#### [YOUR TASK]
When you reach the line that contains "(* ===== verification/DDRInv.v ===== *)" in the data below, start reproducing lines exactly, and stop after the line that contains "Definition LiveOK (wr".

#### [PROVIDED DATA]

━━━━━━━━━━━━━━━━━━━━

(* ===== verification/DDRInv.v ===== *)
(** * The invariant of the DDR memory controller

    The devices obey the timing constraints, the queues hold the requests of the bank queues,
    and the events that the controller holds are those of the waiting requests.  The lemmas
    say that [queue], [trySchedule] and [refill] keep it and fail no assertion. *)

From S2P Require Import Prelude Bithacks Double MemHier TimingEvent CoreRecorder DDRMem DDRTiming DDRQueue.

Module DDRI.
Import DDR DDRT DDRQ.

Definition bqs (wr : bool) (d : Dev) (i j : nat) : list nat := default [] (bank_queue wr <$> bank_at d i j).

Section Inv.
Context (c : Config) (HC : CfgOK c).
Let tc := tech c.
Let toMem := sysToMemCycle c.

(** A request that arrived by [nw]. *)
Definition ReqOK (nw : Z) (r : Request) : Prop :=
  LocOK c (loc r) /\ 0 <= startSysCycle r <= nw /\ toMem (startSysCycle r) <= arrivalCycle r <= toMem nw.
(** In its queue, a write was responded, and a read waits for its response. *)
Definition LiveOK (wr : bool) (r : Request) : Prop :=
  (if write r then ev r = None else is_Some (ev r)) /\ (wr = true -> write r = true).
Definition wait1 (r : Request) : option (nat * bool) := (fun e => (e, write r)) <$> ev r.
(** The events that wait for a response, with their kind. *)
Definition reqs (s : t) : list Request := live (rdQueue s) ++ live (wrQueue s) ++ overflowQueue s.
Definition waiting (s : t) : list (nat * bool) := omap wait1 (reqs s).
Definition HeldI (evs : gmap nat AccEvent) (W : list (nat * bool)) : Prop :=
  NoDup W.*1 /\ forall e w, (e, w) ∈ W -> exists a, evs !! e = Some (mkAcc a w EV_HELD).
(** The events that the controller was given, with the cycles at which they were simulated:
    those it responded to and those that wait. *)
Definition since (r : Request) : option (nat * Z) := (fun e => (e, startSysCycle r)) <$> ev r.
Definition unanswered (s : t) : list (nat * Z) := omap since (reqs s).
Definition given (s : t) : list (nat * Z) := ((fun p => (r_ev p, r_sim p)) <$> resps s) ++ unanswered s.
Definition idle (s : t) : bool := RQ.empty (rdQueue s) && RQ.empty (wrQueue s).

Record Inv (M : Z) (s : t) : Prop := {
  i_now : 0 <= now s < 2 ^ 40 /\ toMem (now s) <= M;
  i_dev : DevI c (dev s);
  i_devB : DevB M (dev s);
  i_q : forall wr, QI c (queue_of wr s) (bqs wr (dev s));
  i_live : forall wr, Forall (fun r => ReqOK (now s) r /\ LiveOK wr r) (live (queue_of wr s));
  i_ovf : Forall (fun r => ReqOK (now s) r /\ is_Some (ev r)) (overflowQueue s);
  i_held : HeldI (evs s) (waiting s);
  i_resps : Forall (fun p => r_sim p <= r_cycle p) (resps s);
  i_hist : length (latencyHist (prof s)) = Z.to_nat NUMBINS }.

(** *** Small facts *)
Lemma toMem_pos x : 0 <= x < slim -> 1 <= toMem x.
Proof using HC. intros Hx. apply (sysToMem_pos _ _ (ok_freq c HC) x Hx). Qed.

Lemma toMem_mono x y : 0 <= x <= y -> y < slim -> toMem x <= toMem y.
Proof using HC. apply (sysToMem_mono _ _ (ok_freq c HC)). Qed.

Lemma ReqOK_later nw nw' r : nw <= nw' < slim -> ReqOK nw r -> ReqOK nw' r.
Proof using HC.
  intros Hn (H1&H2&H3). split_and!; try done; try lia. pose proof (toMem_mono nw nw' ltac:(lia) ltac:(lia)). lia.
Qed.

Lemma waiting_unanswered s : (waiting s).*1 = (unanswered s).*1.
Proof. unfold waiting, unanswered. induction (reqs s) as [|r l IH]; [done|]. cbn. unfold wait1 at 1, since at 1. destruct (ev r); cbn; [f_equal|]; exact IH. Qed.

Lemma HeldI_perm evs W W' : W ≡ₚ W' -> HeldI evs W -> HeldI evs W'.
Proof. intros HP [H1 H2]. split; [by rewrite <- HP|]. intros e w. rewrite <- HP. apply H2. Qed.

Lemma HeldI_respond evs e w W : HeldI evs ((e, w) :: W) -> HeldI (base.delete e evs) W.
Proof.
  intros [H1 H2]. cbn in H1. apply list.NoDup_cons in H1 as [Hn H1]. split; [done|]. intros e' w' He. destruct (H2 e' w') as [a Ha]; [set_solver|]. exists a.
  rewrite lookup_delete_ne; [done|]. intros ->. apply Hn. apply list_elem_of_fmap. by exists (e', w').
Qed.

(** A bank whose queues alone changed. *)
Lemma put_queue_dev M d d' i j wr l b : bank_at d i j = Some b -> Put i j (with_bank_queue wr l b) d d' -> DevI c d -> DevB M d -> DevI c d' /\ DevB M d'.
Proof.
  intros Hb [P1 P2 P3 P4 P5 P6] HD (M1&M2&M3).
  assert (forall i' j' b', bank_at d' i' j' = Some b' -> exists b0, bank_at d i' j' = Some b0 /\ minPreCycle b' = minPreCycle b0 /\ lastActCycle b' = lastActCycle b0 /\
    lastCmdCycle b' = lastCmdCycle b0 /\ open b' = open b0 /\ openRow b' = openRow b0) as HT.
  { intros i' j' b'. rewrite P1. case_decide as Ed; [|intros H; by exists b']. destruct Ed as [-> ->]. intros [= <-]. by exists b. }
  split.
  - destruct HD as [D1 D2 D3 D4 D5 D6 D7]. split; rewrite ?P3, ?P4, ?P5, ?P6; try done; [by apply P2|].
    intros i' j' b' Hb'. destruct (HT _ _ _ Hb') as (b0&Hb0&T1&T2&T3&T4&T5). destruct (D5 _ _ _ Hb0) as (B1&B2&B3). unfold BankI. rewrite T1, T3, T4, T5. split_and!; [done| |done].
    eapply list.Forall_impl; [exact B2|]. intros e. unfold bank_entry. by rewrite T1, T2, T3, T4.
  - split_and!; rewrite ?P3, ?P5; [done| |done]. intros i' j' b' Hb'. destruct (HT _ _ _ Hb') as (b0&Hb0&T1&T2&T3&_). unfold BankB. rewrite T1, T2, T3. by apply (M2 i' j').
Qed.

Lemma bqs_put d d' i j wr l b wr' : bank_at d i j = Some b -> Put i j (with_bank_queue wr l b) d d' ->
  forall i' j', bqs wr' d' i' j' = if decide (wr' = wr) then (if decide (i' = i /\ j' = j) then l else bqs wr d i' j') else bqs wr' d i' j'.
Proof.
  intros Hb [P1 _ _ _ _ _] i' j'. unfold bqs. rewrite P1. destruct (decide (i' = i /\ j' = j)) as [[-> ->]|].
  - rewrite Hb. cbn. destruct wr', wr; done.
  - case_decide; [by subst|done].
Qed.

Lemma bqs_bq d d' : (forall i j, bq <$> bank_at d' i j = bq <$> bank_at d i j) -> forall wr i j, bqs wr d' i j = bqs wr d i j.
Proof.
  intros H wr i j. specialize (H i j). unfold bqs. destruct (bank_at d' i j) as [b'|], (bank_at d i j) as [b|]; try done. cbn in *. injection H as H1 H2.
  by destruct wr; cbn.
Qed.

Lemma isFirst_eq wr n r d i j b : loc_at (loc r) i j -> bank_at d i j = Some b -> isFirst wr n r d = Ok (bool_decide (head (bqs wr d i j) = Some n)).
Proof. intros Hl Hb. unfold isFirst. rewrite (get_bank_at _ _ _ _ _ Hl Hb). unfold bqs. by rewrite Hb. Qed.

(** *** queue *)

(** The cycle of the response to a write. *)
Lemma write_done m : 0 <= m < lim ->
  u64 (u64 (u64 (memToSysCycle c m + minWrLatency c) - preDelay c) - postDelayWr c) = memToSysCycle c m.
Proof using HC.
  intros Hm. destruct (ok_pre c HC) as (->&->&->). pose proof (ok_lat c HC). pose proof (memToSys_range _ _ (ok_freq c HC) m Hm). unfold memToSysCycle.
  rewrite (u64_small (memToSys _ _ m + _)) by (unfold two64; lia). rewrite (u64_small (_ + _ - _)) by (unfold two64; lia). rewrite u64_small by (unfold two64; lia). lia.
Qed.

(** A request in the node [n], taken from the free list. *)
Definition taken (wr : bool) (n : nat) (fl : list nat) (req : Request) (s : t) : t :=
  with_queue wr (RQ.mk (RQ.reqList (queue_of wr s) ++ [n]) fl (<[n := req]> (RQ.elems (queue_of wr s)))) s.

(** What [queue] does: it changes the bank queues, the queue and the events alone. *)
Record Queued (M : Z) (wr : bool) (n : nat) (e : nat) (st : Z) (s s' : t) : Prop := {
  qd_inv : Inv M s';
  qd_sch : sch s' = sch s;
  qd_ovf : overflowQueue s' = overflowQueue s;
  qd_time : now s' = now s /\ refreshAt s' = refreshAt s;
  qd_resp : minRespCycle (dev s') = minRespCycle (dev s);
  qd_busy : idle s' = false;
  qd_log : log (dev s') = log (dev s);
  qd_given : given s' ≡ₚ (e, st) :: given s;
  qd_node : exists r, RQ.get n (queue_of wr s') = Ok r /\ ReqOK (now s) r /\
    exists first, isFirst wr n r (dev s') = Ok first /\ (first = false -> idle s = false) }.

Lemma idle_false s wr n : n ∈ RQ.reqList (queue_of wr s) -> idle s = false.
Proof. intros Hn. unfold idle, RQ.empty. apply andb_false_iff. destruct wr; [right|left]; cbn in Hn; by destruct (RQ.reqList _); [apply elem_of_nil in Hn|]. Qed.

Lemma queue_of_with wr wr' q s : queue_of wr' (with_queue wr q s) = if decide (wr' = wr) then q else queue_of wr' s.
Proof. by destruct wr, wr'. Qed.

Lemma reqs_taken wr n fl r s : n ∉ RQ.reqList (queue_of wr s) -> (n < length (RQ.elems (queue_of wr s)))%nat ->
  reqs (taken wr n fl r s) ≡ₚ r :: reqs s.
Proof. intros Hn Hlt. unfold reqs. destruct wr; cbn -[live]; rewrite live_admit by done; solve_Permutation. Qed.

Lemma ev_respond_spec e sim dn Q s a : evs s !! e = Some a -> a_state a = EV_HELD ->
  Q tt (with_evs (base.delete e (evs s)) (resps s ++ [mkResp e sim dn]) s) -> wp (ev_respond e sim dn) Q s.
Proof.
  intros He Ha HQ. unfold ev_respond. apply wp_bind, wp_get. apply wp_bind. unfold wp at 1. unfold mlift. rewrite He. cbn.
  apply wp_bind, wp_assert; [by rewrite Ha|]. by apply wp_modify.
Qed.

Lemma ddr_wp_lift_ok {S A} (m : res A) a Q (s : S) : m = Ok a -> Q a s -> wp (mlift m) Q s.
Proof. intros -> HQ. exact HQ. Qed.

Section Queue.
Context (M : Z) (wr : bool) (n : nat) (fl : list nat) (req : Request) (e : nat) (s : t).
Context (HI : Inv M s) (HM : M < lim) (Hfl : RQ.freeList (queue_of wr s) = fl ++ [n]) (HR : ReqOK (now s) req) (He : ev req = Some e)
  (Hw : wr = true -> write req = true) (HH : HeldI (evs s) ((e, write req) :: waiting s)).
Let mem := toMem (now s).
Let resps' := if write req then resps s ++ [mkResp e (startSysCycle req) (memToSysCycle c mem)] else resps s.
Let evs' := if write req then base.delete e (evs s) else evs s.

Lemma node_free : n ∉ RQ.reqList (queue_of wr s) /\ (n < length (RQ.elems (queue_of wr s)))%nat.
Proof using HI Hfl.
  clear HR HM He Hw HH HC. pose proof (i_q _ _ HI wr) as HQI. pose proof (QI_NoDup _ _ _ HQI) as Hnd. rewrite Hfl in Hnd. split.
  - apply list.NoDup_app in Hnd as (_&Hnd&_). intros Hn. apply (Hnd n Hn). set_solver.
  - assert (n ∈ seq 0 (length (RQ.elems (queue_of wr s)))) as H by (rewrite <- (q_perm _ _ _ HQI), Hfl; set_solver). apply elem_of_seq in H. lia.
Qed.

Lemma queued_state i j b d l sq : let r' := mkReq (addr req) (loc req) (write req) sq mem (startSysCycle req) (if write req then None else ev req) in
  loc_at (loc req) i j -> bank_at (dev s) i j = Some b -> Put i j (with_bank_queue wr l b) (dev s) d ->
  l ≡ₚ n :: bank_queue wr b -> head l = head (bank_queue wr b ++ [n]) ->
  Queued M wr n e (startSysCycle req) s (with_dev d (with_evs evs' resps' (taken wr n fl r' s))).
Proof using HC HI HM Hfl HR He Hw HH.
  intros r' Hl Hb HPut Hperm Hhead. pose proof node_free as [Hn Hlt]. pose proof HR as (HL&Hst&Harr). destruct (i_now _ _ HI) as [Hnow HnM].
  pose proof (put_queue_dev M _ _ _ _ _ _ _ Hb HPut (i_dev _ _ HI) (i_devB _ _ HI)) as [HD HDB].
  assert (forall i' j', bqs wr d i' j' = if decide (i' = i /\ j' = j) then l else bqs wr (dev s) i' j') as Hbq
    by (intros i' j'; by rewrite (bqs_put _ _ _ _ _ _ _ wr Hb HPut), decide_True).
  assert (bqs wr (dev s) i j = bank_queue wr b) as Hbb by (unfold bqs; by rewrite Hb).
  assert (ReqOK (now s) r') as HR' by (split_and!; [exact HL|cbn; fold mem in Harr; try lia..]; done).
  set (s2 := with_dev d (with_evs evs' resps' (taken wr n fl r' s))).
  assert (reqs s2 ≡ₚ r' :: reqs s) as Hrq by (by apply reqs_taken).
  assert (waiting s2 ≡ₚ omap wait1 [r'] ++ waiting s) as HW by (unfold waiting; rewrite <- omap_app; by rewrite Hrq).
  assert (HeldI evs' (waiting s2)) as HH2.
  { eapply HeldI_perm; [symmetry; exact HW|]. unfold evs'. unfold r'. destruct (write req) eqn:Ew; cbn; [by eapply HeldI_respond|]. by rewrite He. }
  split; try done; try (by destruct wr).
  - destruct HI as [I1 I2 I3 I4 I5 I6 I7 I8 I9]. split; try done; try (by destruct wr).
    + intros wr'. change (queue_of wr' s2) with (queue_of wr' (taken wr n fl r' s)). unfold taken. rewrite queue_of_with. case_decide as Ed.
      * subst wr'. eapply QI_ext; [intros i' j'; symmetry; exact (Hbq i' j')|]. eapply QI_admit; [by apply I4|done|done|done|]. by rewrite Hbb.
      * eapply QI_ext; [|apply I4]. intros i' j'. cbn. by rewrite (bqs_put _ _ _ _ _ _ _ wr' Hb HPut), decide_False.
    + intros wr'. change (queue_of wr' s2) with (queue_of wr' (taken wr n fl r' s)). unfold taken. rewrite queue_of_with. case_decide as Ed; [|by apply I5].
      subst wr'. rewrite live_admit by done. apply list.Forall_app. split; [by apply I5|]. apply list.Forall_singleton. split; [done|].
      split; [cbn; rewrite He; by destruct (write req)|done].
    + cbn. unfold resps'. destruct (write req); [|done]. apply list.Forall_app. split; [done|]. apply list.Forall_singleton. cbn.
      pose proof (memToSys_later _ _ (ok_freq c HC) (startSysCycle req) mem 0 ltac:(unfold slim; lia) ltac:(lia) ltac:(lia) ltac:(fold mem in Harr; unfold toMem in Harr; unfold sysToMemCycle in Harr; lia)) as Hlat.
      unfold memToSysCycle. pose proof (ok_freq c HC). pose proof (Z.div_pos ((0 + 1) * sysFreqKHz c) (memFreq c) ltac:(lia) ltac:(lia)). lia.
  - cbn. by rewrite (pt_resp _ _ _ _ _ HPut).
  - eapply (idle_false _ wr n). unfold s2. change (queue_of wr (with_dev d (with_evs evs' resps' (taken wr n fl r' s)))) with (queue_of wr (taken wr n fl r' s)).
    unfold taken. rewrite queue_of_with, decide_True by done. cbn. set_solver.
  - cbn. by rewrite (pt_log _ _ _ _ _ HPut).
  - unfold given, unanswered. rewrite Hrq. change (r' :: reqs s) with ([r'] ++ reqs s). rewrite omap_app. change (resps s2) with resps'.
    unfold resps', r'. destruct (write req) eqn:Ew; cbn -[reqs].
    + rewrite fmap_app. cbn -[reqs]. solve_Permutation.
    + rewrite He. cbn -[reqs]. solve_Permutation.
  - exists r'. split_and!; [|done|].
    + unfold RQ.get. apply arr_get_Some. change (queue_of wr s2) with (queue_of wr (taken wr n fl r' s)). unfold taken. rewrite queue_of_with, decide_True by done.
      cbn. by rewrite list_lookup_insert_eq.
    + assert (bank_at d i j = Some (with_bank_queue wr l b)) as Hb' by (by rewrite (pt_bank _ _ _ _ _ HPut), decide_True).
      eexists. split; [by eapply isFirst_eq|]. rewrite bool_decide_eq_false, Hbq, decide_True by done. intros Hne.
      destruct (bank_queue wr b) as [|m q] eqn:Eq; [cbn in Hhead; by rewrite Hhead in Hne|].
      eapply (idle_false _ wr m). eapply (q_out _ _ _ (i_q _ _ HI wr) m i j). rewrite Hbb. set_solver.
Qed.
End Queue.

━━━━━━━━━━━━━━━━━━━━

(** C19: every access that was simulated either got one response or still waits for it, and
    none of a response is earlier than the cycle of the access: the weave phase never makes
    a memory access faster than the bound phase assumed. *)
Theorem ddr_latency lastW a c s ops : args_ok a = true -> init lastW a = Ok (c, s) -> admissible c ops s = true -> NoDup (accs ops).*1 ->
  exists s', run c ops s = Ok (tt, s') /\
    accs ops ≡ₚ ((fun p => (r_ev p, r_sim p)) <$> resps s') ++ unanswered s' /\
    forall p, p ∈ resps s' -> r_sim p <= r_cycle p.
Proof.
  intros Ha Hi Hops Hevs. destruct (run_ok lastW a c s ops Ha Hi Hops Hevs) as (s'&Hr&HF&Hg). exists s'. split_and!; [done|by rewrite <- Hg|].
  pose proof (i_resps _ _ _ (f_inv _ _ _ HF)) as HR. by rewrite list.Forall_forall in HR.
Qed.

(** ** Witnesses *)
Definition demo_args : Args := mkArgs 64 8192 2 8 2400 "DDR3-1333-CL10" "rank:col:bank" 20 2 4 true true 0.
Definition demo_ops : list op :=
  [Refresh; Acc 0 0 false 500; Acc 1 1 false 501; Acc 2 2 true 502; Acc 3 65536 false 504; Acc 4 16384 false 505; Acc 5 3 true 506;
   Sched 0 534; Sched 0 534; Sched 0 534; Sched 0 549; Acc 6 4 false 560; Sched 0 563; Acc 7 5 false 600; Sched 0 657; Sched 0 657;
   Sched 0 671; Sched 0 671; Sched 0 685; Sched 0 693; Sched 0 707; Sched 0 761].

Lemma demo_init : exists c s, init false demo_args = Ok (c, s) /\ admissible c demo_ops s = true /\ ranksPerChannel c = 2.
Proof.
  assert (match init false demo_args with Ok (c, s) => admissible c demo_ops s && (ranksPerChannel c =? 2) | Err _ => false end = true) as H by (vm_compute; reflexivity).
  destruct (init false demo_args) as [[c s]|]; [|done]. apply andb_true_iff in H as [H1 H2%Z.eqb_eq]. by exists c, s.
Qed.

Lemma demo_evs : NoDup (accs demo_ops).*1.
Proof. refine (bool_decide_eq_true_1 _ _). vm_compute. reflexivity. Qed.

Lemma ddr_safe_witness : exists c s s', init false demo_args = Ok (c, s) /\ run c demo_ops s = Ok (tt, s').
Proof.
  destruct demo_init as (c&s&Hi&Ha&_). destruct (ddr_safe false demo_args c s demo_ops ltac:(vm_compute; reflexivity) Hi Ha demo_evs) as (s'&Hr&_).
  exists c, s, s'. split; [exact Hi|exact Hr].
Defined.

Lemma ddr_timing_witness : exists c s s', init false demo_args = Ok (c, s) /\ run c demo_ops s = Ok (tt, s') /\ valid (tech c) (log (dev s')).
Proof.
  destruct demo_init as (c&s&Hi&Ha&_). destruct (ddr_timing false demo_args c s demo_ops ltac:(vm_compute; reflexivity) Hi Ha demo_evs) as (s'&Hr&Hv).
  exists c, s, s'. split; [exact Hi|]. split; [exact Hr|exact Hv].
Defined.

━━━━━━━━━━━━━━━━━━━━

#### [TASK RESULT]
(* ===== verification/DDRInv.v ===== *)
(** * The invariant of the DDR memory controller

    The devices obey the timing constraints, the queues hold the requests of the bank queues,
    and the events that the controller holds are those of the waiting requests.  The lemmas
    say that [queue], [trySchedule] and [refill] keep it and fail no assertion. *)

From S2P Require Import Prelude Bithacks Double MemHier TimingEvent CoreRecorder DDRMem DDRTiming DDRQueue.

Module DDRI.
Import DDR DDRT DDRQ.

Definition bqs (wr : bool) (d : Dev) (i j : nat) : list nat := default [] (bank_queue wr <$> bank_at d i j).

Section Inv.
Context (c : Config) (HC : CfgOK c).
Let tc := tech c.
Let toMem := sysToMemCycle c.

(** A request that arrived by [nw]. *)
Definition ReqOK (nw : Z) (r : Request) : Prop :=
  LocOK c (loc r) /\ 0 <= startSysCycle r <= nw /\ toMem (startSysCycle r) <= arrivalCycle r <= toMem nw.
(** In its queue, a write was responded, and a read waits for its response. *)
Definition LiveOK (wr : bool) (r : Request) : Prop :=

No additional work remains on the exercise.